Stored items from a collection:
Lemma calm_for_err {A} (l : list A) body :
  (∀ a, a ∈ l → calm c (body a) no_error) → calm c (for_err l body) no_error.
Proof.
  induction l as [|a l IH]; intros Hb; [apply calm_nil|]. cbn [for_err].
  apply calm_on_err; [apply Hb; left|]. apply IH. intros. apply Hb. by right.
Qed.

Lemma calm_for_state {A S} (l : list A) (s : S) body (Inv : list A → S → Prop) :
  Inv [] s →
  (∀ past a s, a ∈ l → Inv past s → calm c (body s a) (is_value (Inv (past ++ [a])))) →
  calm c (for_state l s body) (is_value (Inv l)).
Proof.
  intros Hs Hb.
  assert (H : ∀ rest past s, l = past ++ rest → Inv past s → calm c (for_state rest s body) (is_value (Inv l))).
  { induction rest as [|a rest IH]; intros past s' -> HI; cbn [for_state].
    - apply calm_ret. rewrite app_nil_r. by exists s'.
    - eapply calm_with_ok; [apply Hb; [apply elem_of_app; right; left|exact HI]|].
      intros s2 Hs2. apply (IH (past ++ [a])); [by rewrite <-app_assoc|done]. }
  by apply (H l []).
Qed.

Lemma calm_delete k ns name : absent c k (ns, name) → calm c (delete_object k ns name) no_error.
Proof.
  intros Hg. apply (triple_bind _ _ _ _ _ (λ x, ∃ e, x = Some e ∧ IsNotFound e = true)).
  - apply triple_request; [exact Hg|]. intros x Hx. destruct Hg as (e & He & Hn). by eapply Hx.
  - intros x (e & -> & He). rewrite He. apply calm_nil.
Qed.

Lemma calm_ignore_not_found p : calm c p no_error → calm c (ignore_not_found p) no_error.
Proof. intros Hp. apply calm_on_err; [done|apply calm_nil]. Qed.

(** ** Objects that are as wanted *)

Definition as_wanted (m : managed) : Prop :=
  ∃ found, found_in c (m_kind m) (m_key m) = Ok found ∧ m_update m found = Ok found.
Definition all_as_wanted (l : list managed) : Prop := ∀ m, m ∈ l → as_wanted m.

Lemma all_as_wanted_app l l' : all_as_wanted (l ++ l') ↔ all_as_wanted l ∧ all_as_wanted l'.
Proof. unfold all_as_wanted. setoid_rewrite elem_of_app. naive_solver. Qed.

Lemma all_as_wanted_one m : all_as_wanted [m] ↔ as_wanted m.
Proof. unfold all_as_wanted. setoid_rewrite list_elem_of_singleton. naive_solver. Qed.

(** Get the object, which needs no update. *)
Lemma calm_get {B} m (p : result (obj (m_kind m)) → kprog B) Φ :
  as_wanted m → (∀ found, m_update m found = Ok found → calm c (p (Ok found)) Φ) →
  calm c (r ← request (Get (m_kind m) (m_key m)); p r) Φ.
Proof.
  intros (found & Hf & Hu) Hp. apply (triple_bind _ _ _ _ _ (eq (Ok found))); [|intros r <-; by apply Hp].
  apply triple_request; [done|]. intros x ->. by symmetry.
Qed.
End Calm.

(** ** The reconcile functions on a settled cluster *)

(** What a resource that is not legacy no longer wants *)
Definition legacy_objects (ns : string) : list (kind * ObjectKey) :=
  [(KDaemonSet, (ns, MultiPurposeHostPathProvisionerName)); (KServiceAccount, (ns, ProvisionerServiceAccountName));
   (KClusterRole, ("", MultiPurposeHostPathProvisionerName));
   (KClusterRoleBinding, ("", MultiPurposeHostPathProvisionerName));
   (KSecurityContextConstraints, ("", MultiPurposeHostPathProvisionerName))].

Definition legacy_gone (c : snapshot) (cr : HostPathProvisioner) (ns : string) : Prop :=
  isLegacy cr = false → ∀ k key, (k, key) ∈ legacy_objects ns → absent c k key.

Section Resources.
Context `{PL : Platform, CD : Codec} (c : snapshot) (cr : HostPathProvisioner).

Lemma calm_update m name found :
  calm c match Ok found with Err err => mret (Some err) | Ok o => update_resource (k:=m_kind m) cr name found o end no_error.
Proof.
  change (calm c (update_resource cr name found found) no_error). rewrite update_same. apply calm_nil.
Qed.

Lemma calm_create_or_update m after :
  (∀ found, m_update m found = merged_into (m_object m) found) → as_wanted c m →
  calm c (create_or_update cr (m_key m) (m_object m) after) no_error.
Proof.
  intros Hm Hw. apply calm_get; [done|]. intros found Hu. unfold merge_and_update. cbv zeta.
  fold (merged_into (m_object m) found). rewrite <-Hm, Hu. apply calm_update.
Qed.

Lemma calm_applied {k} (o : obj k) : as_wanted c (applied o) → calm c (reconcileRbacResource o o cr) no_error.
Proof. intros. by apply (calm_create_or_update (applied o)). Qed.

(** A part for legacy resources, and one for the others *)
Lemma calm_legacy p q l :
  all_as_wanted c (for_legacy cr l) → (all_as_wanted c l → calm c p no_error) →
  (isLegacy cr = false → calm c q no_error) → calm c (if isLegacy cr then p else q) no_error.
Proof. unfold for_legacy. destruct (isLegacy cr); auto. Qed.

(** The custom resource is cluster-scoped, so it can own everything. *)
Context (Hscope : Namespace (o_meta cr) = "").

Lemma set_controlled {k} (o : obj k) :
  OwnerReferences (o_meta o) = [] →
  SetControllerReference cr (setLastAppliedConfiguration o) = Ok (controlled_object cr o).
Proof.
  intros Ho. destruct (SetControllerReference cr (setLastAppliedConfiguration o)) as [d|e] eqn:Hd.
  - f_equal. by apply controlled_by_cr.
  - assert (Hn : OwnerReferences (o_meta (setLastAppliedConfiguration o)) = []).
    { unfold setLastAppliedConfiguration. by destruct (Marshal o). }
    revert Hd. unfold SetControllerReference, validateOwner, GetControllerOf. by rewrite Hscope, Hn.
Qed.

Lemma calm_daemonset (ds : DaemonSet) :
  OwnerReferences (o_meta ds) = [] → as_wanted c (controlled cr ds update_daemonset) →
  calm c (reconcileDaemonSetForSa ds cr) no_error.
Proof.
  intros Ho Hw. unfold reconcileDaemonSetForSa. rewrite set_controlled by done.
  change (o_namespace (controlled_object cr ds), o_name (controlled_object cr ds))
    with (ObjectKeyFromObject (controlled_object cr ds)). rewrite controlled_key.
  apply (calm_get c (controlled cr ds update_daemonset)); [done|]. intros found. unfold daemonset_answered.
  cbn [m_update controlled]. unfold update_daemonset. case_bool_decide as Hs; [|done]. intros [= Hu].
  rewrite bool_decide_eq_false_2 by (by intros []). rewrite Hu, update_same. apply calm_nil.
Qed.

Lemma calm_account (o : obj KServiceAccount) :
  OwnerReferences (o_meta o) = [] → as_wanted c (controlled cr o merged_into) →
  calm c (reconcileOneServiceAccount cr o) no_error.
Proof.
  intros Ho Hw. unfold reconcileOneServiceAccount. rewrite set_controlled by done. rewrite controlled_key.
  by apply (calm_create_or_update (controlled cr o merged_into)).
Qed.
...
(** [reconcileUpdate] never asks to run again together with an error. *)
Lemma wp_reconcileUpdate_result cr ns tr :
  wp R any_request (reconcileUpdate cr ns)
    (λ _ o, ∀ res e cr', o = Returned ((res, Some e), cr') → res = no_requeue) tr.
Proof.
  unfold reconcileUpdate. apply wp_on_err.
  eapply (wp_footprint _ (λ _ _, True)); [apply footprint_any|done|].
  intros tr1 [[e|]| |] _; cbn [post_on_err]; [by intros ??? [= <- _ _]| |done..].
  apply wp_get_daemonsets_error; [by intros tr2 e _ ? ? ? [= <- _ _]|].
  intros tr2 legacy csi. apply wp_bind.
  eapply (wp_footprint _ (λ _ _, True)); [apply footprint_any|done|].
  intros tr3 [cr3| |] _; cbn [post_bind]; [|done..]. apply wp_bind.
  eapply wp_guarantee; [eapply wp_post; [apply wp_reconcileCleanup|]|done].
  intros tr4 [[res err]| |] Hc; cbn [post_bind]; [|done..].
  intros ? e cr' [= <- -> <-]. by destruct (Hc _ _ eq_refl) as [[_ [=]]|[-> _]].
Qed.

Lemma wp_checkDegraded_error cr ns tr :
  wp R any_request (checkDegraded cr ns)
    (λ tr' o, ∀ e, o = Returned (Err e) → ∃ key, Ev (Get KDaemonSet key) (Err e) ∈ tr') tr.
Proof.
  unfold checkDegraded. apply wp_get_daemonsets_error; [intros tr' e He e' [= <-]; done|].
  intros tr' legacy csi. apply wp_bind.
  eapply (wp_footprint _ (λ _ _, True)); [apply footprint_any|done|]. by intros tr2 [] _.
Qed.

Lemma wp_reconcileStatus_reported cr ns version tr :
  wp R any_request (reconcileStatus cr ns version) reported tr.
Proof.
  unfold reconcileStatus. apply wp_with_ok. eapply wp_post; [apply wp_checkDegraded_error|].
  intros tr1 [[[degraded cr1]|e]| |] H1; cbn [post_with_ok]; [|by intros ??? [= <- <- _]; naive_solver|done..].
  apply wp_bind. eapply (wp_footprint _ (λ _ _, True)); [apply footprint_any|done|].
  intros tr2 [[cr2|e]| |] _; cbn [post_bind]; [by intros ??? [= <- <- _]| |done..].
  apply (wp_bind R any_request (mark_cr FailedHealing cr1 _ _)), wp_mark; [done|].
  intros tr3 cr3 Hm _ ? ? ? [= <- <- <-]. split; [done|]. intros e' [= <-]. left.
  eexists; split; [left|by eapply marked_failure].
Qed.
==
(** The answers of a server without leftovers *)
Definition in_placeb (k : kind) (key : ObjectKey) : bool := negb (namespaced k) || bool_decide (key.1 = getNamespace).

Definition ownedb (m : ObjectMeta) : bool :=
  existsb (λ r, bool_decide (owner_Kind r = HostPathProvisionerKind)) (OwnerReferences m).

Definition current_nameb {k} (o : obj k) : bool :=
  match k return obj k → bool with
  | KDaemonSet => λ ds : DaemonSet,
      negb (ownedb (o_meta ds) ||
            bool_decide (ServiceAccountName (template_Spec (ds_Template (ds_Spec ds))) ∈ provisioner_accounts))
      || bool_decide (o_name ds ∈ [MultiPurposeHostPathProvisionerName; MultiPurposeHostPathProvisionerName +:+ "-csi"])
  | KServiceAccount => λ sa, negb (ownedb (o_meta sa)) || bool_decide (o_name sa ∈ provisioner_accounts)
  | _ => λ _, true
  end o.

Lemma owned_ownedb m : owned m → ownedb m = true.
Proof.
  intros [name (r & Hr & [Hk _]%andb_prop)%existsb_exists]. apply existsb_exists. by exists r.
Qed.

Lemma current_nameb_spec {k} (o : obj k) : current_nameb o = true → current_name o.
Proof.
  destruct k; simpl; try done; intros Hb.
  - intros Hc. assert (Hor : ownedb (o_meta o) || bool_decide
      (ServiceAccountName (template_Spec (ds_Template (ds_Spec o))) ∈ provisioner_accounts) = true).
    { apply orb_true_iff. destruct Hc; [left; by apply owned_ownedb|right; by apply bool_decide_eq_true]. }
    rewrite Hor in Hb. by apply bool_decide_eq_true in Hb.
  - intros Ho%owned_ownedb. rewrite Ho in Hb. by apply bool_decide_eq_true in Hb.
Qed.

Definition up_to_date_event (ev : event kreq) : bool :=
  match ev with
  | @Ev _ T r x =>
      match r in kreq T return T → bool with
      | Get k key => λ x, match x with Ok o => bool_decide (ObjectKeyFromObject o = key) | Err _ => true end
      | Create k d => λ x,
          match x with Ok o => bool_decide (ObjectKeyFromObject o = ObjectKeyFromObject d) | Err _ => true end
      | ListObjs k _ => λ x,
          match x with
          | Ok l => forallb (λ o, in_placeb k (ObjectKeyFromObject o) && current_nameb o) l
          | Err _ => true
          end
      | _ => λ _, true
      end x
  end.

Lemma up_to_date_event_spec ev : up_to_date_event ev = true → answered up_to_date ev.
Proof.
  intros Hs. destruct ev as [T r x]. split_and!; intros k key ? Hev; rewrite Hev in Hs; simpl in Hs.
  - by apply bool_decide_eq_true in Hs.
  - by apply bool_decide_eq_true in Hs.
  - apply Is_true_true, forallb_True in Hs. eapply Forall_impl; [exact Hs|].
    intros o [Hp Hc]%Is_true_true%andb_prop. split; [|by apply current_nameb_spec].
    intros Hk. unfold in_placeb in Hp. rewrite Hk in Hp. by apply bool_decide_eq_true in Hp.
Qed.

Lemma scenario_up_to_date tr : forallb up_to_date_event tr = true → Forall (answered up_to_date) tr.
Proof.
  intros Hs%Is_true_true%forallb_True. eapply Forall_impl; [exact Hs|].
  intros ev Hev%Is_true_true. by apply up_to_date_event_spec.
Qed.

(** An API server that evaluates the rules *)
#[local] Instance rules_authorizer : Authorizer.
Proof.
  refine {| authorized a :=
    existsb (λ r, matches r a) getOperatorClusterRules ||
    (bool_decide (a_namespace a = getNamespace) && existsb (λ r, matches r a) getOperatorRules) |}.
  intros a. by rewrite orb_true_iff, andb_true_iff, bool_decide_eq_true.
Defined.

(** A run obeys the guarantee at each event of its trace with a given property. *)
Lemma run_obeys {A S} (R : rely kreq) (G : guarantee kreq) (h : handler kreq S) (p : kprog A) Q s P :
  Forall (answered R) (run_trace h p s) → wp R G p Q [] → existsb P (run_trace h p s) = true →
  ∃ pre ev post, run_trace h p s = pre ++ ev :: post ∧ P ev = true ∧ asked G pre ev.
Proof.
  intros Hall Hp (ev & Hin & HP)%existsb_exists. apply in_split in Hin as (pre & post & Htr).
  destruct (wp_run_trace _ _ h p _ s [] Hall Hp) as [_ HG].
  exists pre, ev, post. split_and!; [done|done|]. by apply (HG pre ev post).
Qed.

Task statement: Set down, exactly as they appear above, all lines from the one that has "o cr) no_error." down to the one that has "(** The custom", including those two and no others.

Solution to the exercise:
Lemma calm_applied {k} (o : obj k) : as_wanted c (applied o) → calm c (reconcileRbacResource o o cr) no_error.
Proof. intros. by apply (calm_create_or_update (applied o)). Qed.

(** A part for legacy resources, and one for the others *)
Lemma calm_legacy p q l :
  all_as_wanted c (for_legacy cr l) → (all_as_wanted c l → calm c p no_error) →
  (isLegacy cr = false → calm c q no_error) → calm c (if isLegacy cr then p else q) no_error.
Proof. unfold for_legacy. destruct (isLegacy cr); auto. Qed.

(** The custom resource is cluster-scoped, so it can own everything. *)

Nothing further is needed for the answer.